# [Requirement]
Set down, please, exactly the lines below that run from the line with "Record ApiResponse : Type" to the line with "Definition data_truthy (response", both lines included.

# [Supplied information]

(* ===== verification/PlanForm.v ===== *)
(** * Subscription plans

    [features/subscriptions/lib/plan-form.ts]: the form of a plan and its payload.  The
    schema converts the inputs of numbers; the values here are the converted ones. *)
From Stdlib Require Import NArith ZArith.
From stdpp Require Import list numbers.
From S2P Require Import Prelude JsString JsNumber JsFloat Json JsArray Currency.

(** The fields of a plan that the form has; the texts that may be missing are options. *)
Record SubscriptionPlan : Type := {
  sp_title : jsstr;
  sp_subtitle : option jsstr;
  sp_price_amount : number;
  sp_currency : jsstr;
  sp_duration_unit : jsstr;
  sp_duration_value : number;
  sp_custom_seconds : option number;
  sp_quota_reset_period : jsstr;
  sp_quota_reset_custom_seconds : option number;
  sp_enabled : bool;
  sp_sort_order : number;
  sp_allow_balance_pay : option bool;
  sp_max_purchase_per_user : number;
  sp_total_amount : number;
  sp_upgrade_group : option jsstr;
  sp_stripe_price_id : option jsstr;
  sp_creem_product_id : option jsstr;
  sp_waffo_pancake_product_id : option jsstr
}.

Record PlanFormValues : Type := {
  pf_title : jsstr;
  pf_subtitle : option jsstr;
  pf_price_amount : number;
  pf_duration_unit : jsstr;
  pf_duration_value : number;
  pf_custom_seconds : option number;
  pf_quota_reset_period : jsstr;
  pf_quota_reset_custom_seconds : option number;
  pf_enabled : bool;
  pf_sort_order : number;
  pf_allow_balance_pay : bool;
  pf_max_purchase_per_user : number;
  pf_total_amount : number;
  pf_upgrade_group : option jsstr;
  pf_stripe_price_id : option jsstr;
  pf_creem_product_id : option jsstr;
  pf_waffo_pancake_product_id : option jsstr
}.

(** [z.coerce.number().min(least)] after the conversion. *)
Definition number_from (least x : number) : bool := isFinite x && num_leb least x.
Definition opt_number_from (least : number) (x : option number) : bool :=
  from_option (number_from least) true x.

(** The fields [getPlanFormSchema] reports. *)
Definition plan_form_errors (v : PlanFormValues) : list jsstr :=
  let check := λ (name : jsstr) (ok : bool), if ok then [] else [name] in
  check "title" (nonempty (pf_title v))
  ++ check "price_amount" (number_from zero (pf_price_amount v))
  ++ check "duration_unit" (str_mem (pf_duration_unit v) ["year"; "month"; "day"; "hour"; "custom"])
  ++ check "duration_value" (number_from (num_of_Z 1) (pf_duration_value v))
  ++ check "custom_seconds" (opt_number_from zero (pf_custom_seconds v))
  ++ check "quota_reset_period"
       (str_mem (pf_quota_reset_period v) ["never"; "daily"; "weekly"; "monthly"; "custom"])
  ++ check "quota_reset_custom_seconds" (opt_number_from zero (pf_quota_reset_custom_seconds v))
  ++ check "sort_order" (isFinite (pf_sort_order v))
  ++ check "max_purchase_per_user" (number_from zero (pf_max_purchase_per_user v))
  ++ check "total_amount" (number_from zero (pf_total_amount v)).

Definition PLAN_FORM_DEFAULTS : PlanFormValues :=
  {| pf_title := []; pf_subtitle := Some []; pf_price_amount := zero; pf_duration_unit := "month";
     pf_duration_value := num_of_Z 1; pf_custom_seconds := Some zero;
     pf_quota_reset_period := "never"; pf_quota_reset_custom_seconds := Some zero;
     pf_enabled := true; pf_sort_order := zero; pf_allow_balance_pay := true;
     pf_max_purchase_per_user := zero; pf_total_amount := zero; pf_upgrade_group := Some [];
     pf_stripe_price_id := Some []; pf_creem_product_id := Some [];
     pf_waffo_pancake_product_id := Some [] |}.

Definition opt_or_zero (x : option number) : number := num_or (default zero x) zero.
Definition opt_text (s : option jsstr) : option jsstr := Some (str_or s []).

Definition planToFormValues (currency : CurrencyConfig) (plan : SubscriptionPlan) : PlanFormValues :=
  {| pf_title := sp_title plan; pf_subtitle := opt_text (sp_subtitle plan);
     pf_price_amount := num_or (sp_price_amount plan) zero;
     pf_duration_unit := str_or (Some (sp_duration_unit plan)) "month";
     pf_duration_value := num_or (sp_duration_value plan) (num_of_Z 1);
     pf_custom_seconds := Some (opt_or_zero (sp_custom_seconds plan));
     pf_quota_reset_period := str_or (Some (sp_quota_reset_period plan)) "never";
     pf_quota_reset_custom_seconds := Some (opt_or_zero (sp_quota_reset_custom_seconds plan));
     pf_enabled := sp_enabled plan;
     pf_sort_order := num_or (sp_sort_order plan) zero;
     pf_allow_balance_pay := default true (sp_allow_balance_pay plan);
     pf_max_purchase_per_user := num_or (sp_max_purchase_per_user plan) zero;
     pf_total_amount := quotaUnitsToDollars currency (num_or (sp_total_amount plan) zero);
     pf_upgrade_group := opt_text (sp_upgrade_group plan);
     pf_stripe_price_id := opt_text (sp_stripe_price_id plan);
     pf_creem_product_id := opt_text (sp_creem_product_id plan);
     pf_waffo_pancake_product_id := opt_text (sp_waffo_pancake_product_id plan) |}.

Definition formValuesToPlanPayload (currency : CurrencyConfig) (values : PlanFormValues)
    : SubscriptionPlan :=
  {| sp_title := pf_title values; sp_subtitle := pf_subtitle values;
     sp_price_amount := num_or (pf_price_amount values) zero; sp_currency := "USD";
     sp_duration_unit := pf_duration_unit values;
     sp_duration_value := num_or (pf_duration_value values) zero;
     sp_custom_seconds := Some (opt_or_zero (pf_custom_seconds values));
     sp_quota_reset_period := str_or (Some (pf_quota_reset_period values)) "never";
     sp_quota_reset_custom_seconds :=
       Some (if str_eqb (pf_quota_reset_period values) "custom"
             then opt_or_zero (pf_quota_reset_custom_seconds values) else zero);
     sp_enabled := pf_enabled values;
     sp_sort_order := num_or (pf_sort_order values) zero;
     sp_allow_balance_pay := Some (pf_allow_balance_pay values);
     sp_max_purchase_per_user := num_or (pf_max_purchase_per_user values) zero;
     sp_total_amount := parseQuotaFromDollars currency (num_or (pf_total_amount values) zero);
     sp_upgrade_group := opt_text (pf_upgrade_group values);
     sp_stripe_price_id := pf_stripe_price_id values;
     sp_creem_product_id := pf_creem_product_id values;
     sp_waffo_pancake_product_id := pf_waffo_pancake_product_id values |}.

...

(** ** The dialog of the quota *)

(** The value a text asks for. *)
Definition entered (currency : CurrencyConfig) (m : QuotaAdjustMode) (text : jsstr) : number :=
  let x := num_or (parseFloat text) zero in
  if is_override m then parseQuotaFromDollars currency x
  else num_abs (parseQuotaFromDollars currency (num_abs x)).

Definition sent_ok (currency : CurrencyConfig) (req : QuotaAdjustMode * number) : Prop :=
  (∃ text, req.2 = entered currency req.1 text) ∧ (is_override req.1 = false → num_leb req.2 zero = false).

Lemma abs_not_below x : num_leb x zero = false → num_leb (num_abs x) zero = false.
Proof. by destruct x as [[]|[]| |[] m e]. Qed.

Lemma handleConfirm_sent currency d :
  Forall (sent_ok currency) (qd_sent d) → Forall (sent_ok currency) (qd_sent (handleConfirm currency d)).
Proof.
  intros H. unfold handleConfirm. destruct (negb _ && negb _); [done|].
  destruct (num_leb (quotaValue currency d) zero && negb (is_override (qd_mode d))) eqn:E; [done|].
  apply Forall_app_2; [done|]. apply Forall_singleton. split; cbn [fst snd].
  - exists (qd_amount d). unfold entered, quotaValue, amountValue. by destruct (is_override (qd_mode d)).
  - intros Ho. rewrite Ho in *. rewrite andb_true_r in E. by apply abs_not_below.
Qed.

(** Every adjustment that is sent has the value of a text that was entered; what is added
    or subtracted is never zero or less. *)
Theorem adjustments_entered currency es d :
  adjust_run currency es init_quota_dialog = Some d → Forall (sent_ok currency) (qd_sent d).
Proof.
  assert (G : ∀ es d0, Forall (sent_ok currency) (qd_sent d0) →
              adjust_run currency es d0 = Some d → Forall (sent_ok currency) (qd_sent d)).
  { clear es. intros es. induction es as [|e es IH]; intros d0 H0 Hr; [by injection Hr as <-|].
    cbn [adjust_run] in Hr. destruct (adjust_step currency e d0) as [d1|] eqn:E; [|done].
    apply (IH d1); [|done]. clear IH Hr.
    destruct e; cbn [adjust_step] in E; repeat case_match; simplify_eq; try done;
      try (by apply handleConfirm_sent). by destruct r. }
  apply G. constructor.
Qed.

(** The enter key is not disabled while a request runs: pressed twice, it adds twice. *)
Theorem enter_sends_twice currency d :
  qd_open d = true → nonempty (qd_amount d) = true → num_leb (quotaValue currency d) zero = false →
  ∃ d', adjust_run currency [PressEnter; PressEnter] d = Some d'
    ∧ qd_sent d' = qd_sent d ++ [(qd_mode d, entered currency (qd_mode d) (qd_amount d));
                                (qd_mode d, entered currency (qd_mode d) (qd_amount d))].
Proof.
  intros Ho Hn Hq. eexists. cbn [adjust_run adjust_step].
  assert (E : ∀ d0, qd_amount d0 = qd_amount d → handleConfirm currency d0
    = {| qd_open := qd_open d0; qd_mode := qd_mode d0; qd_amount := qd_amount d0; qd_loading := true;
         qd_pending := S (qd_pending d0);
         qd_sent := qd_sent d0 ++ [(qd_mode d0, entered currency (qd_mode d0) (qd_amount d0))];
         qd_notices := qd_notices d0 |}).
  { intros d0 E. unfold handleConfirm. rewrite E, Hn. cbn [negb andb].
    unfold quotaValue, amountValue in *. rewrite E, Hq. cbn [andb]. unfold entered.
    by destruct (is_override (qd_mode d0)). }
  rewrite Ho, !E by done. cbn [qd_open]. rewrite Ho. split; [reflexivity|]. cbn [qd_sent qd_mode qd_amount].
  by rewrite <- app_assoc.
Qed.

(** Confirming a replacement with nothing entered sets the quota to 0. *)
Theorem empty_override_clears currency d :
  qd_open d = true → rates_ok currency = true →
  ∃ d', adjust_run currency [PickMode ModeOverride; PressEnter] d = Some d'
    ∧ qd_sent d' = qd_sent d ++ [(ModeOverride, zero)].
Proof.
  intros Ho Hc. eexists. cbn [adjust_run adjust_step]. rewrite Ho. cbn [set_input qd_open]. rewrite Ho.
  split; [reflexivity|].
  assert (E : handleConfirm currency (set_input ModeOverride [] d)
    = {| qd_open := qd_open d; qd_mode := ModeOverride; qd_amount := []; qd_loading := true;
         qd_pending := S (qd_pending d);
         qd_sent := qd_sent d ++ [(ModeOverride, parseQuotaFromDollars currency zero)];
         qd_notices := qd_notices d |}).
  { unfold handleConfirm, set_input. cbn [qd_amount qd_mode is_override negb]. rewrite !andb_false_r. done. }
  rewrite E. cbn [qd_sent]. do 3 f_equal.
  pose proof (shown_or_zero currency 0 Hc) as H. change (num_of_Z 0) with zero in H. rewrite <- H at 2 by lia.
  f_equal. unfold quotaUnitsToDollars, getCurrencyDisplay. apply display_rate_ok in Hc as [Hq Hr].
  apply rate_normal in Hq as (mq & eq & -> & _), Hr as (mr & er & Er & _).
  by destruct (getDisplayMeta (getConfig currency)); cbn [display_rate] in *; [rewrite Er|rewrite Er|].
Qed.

==

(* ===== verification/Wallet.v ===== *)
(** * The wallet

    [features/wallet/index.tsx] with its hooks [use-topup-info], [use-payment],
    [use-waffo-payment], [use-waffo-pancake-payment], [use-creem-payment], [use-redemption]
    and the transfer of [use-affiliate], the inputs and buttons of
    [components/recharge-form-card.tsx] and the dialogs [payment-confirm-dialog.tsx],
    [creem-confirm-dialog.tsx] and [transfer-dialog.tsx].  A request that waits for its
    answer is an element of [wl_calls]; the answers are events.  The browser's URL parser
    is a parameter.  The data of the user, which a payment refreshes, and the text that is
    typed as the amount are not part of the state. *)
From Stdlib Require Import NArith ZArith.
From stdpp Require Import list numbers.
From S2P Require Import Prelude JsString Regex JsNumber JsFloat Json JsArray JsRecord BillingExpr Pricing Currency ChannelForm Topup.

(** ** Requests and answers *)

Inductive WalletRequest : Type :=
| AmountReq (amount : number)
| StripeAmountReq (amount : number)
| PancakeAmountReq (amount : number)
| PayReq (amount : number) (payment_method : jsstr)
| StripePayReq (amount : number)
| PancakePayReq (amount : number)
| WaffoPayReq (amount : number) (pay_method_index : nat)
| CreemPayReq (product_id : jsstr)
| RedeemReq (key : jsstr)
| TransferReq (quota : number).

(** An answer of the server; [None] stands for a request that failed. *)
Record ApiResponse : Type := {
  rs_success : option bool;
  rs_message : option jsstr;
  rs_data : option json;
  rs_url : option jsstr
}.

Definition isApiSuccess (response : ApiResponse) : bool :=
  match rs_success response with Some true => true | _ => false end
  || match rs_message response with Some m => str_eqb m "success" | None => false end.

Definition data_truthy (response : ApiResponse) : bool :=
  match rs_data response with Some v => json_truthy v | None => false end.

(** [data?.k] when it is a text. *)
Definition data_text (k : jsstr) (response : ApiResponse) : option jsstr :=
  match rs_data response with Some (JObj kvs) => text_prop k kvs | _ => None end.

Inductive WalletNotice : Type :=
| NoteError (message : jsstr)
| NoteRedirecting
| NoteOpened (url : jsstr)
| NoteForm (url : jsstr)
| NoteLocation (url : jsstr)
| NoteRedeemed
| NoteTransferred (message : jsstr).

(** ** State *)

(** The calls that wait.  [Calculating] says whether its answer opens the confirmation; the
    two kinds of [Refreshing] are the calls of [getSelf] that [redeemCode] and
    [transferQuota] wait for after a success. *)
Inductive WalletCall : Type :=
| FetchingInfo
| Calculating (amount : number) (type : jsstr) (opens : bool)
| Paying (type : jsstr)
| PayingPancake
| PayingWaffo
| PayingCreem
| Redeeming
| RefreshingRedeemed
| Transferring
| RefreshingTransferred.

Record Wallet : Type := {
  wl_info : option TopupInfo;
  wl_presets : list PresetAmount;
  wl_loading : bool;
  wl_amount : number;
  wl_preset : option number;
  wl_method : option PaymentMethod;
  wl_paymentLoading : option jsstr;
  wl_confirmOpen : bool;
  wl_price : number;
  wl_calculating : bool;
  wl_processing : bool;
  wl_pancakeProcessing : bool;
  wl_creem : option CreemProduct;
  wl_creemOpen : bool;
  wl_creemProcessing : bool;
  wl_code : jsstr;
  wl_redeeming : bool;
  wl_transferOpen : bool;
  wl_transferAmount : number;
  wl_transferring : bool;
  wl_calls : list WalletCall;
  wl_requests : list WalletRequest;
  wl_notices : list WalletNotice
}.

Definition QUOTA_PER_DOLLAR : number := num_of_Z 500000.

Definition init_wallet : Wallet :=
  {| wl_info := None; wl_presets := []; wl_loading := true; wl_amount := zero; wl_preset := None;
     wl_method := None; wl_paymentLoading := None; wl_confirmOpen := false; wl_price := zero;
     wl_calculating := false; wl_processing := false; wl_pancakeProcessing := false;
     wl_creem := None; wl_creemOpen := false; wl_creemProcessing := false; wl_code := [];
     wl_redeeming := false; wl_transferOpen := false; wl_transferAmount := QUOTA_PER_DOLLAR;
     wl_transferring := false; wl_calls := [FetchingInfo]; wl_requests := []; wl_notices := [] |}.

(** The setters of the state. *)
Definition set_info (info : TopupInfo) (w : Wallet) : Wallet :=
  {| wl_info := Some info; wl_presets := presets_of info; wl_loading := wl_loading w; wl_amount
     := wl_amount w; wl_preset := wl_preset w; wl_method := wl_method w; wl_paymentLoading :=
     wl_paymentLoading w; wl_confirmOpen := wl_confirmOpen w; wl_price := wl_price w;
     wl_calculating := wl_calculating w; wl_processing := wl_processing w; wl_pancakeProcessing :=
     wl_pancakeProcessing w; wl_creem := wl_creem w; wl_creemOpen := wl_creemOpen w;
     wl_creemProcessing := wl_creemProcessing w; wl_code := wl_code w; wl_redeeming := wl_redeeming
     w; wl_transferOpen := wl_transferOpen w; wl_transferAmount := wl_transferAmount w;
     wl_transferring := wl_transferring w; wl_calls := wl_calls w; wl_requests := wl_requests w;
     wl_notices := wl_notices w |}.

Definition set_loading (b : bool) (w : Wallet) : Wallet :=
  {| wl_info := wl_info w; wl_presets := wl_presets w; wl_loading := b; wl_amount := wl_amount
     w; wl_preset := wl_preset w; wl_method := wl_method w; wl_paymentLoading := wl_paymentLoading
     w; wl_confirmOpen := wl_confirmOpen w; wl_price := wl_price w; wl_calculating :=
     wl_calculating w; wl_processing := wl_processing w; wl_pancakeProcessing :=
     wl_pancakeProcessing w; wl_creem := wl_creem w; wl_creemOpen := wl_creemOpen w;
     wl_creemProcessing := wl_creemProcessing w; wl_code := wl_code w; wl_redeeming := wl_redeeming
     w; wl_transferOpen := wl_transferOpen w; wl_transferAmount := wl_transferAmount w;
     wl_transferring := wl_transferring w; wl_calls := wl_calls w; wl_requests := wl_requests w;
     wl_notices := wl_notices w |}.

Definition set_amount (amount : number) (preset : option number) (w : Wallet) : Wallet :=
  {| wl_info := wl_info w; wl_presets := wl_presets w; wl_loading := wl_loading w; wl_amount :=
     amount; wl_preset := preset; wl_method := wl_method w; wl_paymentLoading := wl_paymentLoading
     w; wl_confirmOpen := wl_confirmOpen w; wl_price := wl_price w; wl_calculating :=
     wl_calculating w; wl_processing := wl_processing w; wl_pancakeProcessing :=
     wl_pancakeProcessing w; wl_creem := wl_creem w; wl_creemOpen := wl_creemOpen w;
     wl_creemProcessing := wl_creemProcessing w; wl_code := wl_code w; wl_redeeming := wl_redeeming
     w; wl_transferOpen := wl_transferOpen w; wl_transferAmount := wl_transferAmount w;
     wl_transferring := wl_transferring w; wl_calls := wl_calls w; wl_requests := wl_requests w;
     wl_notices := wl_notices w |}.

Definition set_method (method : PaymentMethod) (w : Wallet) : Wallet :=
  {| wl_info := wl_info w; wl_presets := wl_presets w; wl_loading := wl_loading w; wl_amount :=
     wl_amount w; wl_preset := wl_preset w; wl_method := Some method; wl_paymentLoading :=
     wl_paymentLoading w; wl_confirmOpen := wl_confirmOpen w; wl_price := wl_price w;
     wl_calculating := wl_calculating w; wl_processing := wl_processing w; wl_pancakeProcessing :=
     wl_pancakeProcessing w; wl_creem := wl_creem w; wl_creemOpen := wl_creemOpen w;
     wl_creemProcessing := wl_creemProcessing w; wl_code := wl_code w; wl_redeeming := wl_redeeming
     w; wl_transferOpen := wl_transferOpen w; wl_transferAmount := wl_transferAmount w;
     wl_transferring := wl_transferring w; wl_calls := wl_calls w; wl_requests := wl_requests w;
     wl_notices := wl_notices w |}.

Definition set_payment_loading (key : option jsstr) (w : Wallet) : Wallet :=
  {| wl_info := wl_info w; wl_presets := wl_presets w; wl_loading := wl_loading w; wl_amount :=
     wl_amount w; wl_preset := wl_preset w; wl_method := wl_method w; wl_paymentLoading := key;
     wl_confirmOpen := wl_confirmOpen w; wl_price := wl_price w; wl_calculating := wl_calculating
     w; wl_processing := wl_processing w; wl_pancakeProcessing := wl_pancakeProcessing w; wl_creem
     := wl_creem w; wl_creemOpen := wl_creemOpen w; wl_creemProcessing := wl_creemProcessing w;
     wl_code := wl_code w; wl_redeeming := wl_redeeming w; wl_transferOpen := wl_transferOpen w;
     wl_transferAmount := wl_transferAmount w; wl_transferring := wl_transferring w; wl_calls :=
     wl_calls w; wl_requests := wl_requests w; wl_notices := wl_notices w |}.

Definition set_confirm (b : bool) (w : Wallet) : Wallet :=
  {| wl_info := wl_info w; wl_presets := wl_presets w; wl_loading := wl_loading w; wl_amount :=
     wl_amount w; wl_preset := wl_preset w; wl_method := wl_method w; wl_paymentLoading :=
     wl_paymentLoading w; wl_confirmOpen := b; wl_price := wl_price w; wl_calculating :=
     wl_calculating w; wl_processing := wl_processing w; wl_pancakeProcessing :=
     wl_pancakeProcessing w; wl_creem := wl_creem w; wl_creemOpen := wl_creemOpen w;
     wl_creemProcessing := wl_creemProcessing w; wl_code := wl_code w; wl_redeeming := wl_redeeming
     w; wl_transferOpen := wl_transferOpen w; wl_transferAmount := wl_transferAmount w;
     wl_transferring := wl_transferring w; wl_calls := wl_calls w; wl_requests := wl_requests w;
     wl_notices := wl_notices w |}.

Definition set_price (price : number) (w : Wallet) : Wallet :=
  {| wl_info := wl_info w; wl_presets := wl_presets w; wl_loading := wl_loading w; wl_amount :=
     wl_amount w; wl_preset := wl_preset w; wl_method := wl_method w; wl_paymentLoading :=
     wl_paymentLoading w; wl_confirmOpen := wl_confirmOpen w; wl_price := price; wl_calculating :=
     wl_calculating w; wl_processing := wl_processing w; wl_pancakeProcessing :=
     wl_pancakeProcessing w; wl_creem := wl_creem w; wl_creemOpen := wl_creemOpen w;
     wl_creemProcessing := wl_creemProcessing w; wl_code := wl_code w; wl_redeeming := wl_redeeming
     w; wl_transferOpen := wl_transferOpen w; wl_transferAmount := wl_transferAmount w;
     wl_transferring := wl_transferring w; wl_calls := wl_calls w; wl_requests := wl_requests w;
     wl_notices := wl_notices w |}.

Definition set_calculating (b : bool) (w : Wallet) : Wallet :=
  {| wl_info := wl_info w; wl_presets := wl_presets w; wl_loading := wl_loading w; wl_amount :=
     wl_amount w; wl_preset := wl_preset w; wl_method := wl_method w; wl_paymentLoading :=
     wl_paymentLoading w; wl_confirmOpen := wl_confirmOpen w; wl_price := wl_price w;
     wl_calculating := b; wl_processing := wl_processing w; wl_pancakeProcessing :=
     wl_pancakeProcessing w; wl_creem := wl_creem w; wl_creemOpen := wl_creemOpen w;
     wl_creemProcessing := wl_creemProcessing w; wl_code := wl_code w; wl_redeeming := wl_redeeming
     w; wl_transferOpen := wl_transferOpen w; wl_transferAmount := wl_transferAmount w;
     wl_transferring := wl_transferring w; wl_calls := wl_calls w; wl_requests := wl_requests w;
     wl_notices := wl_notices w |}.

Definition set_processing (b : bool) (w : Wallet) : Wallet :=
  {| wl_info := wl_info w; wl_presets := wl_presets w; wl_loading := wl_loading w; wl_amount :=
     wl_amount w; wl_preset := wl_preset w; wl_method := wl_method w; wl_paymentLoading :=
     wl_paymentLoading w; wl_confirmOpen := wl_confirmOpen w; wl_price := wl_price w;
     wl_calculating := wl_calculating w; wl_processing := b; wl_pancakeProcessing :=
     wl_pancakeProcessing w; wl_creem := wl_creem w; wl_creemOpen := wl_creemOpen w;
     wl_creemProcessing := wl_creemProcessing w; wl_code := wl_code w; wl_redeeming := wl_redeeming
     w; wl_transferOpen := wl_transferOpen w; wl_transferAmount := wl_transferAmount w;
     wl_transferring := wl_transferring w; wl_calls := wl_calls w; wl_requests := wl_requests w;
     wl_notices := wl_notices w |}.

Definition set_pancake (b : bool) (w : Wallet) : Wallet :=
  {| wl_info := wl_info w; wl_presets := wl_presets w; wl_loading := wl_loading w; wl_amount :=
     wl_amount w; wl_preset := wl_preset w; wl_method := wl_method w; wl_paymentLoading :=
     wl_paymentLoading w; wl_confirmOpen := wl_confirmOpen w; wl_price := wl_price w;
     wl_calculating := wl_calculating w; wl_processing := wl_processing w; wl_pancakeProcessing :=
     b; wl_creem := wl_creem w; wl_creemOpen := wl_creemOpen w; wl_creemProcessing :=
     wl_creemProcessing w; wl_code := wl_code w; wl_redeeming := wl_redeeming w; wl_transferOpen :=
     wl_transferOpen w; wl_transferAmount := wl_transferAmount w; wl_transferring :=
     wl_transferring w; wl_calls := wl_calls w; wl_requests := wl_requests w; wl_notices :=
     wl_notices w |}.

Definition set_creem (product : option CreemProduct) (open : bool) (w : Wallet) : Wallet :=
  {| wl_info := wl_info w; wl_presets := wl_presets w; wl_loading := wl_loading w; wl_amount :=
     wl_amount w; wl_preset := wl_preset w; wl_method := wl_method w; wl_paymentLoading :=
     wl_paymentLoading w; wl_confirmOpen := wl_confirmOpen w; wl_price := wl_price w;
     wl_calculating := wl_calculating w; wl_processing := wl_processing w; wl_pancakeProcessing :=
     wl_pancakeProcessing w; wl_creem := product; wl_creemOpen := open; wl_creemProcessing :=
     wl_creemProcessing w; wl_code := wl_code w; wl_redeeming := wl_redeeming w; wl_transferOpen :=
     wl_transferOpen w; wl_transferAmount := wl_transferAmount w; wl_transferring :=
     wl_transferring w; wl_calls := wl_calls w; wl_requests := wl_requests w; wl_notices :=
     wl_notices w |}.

# [Answer for the task]
Record ApiResponse : Type := {
  rs_success : option bool;
  rs_message : option jsstr;
  rs_data : option json;
  rs_url : option jsstr
}.

Definition isApiSuccess (response : ApiResponse) : bool :=
  match rs_success response with Some true => true | _ => false end
  || match rs_message response with Some m => str_eqb m "success" | None => false end.

Definition data_truthy (response : ApiResponse) : bool :=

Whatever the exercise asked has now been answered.